The Sad Season
Winter is the cruelest time of year for those with seasonal depression. Some have found that light therapy can help.
The first fall and winter I lived on the East Coast, I seldom left my bed. It was 2006, and my husband, Ron, and I had recently relocated 3,000 miles from California. The move proved more difficult than I had anticipated. I spent hours fused to my sheets, like a bug tangled in a web, staring at the ceiling. On gray days, I would look out the window and scowl at the overcast skies. Some days it could take hours before I mustered enough energy to shower and trudge down the hallway to my home office.
A February escape to Mexico helped. As I soaked up the sun’s rays, the ocean breeze lifted the weight from my chest and my sadness subsided. When I returned home, cherry blossoms were swirling. Color had come back to the world. I felt rejuvenated and dismissed my winter blues as a case of homesickness.
But when the symptoms returned the following November, I began to wonder if I suffered from something other than missing California. When the pattern repeated yet again a year later, it occurred to me that I probably had seasonal affective disorder (SAD).
First identified in the early 1980s by researchers at the National Institute of Mental Health (NIMH), SAD affects as many as 35 million Americans, according to Mental Health America, a nonprofit organization that promotes mental wellness. Most suffer from mild cases of the “winter blues,” but for 6 percent of the U.S. population, the symptoms are more severe. Similar to those associated with chronic depression, they include hypersomnia, social withdrawal, no interest in everyday activities, weight gain, changes in appetite and melancholy.
The distinguishing factor is that the symptoms are cyclical. For most people with SAD, depressive episodes recur in fall and winter and resolve completely during the summer months. In its most pronounced form, SAD can lead to hospitalization or suicidal thoughts, says Dr. Kristina Deligiannidis, medical director of the Depression Specialty Clinic at the University of Massachusetts Medical School in Worcester, Mass.
Carrie,* a 22-year-old Arlington resident, says that her episodic depression resulting from SAD has put a strain on her career. She’s lucky to have an understanding boss, who allows her to maintain a flexible work schedule in order to meet deadlines. “I need to be creative,” she explains. “On a rainy day, my production level might be down 90 percent, so I’ll work on [a sunny] Saturday.”
Many SAD sufferers decline to seek treatment, assuming it’s something they just have to live with. They fear exposing themselves to the social perception that SAD is a made-up illness.
Greg,* a 52-year-old Falls Church resident, feels depressed each winter but questions whether his recurring melancholy qualifies as a clinical disorder. “We see trees drop leaves in October, but we don’t get all panicky,” he says. “Trees aren’t supposed to flower 12 months out of the year.” He isn’t sure humans are supposed to either. Still, his goal every winter is to “hold it together” and maintain a regular exercise routine to fend off malaise.

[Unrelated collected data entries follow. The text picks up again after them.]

(** The client tries the envelope, or refuses the arguments without a connection. *)
Lemma send_host_spec fuel sz c host port from to body s :
  0 <= rl_retries (relay c) <= UINT32_MAX ->
  wp (smtp_out_send_host fuel sz c host port from to body) (fun s' o =>
    exists tr, o_trace s' = o_trace s ++ tr /\
      match envelope_of c host from to body with
      | None => tr = [] /\ o = Some SMTP_ERROR
      | Some e => attempts e (rl_retries (relay c)) 0 tr o
      end) s.
Proof.
  intros Hr. unfold smtp_out_send_host, envelope_of. out_steps.
  assert (Hno : forall s' : Out, o_trace s' = o_trace s ->
    exists tr, o_trace s' = o_trace s ++ tr /\ tr = [] /\ Some SMTP_ERROR = Some SMTP_ERROR).
  { intros s' Ht. exists []. by rewrite app_nil_r. }
  destruct (is_nil host); [out_steps; by apply Hno|].
  destruct (smtp_tls_valid _ =? 0); [|out_steps; by apply Hno].
  destruct (has_crlf from || has_crlf to); [out_steps; by apply Hno|].
  destruct (is_nil to); [out_steps; by apply Hno|]. cbn [orb negb].
  destruct (build_addr_cmd _ _ from); [|out_steps; by apply Hno].
  destruct (build_addr_cmd _ _ to); [|out_steps; by apply Hno].
  eapply wp_mono; [apply attempt_loop_spec; lia|]. intros s' o (tr & Ht & Ha). exists tr. by split.
Qed.

End Send.

(** ** What SMTP_OK means *)

(** A command (or the payload) was sent in full, and a reply with an accepted
    code was read. *)
Definition answered (t : bool) (cmd : bytes) (good : Z -> Prop) (evs : list event) : Prop :=
  exists chunks ls code, evs = exchanged t chunks ls /\ concat chunks = cmd /\ is_reply ls code /\ good code.

(** The relay took the envelope and answered 250 or 251 to the whole dot-stuffed
    body and its terminator. *)
Definition accepted (e : Envelope) (tr : list event) : Prop :=
  exists t pre m r d b quit,
    tr = pre ++ m ++ r ++ d ++ b ++ map (EvSend t) quit /\
    answered t (ev_mail_cmd e) (fun c => smtp_class c = SMTP_OK) m /\
    answered t (ev_rcpt_cmd e) (fun c => smtp_class c = SMTP_OK) r /\
    answered t (bs "DATA" ++ CRLF) (fun c => c = 354) d /\
    answered t (mail_stuff_dots (ev_body e) ++ data_end) (fun c => c = 250 \/ c = 251) b /\
    concat quit `prefix_of` bs "QUIT" ++ CRLF.

Lemma class_go code p q : go_on (class_stop code) p = inr q -> p = q /\ smtp_class code = SMTP_OK.
Proof.
  unfold go_on, class_stop. destruct (smtp_class code =? SMTP_OK) eqn:H; cbn [negb]; [|done].
  intros [= ->]. split; [done|]. by apply Z.eqb_eq.
Qed.

Lemma expect_go codes code p q : go_on (expect codes code) p = inr q -> p = q /\ code ∈ codes.
Proof.
  unfold go_on, expect. destruct (existsb _ codes) eqn:H; [|done]. intros [= ->]. split; [done|].
  apply existsb_exists in H as (x & Hx & ->%Z.eqb_eq). by apply list_elem_of_In.
Qed.

(** The only way into each of the last phases. *)
Lemma verdict_into e p caps code q : verdict e p caps code = inr q ->
  match q with
  | Rcpt => p = Mail /\ smtp_class code = SMTP_OK
  | Data => p = Rcpt /\ smtp_class code = SMTP_OK
  | Body => p = Data /\ code = 354
  | Done => p = Body /\ (code = 250 \/ code = 251)
  | _ => True
  end.
Proof.
  intros Hv. destruct q; try done; destruct p; cbn [verdict] in Hv; unfold after_ehlo, fall_back in Hv;
    first
      [ apply class_go in Hv as [? ?]; done
      | apply expect_go in Hv as [? Hin]; [discriminate || (rewrite !elem_of_cons, elem_of_nil in Hin; split; [done|lia])]
      | repeat split_match_in Hv; discriminate ].
Qed.

Lemma reach_into e q t tr : reach e q t tr -> q ∈ [Rcpt; Data; Body; Done] ->
  exists p tr0 chunks ls code, tr = tr0 ++ exchanged t chunks ls /\ reach e p t tr0 /\
    concat chunks = command e p /\ is_reply ls code /\ verdict e p (concat ls) code = inr q.
Proof.
  intros Hr Hq. destruct Hr as [|?|p t tr0 chunks ls code p' Hr0 Hc Hl Hv|]; [set_solver|set_solver| |set_solver].
  by exists p, tr0, chunks, ls, code.
Qed.

Lemma answered_intro t (good : Z -> Prop) chunks ls code :
  is_reply ls code -> good code -> answered t (concat chunks) good (exchanged t chunks ls).
Proof. intros Hl Hg. by exists chunks, ls, code. Qed.

Lemma done_accepted e t tr quit : reach e Done t tr -> concat quit `prefix_of` command e Done ->
  accepted e (tr ++ map (EvSend t) quit).
Proof.
  intros H Hq. apply reach_into in H as (p & tr4 & c4 & l4 & k4 & -> & H & Hc4 & Hl4 & Hv4); [|set_solver].
  apply verdict_into in Hv4 as [-> Hk4].
  apply reach_into in H as (p & tr3 & c3 & l3 & k3 & -> & H & Hc3 & Hl3 & Hv3); [|set_solver].
  apply verdict_into in Hv3 as [-> Hk3].
  apply reach_into in H as (p & tr2 & c2 & l2 & k2 & -> & H & Hc2 & Hl2 & Hv2); [|set_solver].
  apply verdict_into in Hv2 as [-> Hk2].
  apply reach_into in H as (p & tr1 & c1 & l1 & k1 & -> & H & Hc1 & Hl1 & Hv1); [|set_solver].
  apply verdict_into in Hv1 as [-> Hk1].
  exists t, tr1, (exchanged t c1 l1), (exchanged t c2 l2), (exchanged t c3 l3), (exchanged t c4 l4), quit.
  cbn [command] in *. rewrite <- Hc1, <- Hc2, <- Hc3, <- Hc4. split; [by rewrite <- !app_assoc|].
  split; [by eapply answered_intro|]. split; [by eapply answered_intro|]. split; [by eapply answered_intro|].
  split; [by eapply answered_intro|done].
Qed.

Lemma not_ok : SMTP_OK ∉ [SMTP_TEMPFAIL; SMTP_PERMFAIL; SMTP_ERROR].
Proof. rewrite !elem_of_cons, elem_of_nil. unfold SMTP_OK, SMTP_TEMPFAIL, SMTP_PERMFAIL, SMTP_ERROR. lia. Qed.

Lemma finished_ok e tr : finished e tr (Some SMTP_OK) -> accepted e tr.
Proof.
  inversion 1 as [t tr0 chunks Hr Hq|p t tr0 ch ls code rc0 Hr Hc Hl Hv| | |tr0 hr vr Hr Hn Hh|]; subst.
  - by apply done_accepted.
  - by apply verdict_stop, not_ok in Hv.
  - unfold handshake_class in *. repeat case_match; done.
Qed.

Lemma attempts_ok e retries a tr : attempts e retries a tr (Some SMTP_OK) ->
  exists before last, tr = before ++ EvConnect true :: last /\ accepted e last.
Proof.
  remember (Some SMTP_OK) as o eqn:Ho. induction 1 as [a tr o Hatt Hend|a tr tr' o Hatt Hlt Hrest IH]; subst.
  - inversion Hatt as [|tr0 o0 Hf]; subst. exists (pause a), tr0. split; [done|]. by apply finished_ok.
  - destruct (IH eq_refl) as (before & l & -> & Hacc). exists (pause a ++ tr ++ before), l.
    split; [by rewrite <- !app_assoc|done].
Qed.

(** ** Credentials *)

(** A piece of a command that may travel in the clear. *)
Definition harmless (e : Envelope) (d : bytes) : Prop :=
  exists a b, a ++ d ++ b = ehlo_cmd (ev_cfg e) \/ a ++ d ++ b = bs "STARTTLS" ++ CRLF.

(** Everything but harmless pieces is sent over TLS after a verified handshake on
    the same connection; [v] tells whether there was one. *)
Fixpoint confined (e : Envelope) (v : bool) (tr : list event) : Prop :=
  match tr with
  | [] => True
  | EvConnect _ :: tr' => confined e false tr'
  | EvTls b :: tr' => confined e (v || b) tr'
  | EvSend t d :: tr' => (v && t = true \/ harmless e d) /\ confined e v tr'
  | _ :: tr' => confined e v tr'
  end.

Fixpoint verified_after (v : bool) (tr : list event) : bool :=
  match tr with
  | [] => v
  | EvConnect _ :: tr' => verified_after false tr'
  | EvTls b :: tr' => verified_after (v || b) tr'
  | _ :: tr' => verified_after v tr'
  end.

SAD is most common in adults between the ages of 20 and 40, and affects four times as many women as men. That propensity may be due to cyclical hormones, says Dr. Norman Rosenthal, a clinical professor of psychiatry at Georgetown University Medical Center who pioneered some of the earliest research on the disorder. It’s also more common in northern latitudes. Population surveys published in Psychiatry Research show that nearly 10 percent of people in New Hampshire have reported symptoms of SAD, compared to just over 6 percent in Virginia and less than 1.5 percent in Florida. A 2009 Centers for Disease Control and Prevention survey found that people who live in sunnier climates tend to be happier than those who don’t.
Lynn,* a 43-year-old mom in Falls Church, can attest to this geographic theory. Although she’d had a lifelong pattern of low moods and lethargy during cold spells, her SAD became debilitating when her family moved temporarily to London, where she spent the winters sitting indoors eating chocolate and sipping red wine. With three kids and two dogs, she had a schedule full of obligations, but she found herself ignoring appointments and after-school activities so she could lie in bed.
Eventually, Lynn found help in a treatment that’s proved effective for some 80 percent of SAD sufferers: a light therapy box that mimics sunlight. Her family has since moved back to Virginia, where she continues to rely on the “happy glowing light” that sits next to her computer as a daily mood booster. She has also installed recessed lighting throughout her house and keeps a standing tennis date once a week.
Synthetic light has also helped Carrie maintain a more even keel. “I use my sun lamp a ton,” she says, explaining that she practices one hour of light therapy every morning starting in September and increases the time as the days get shorter.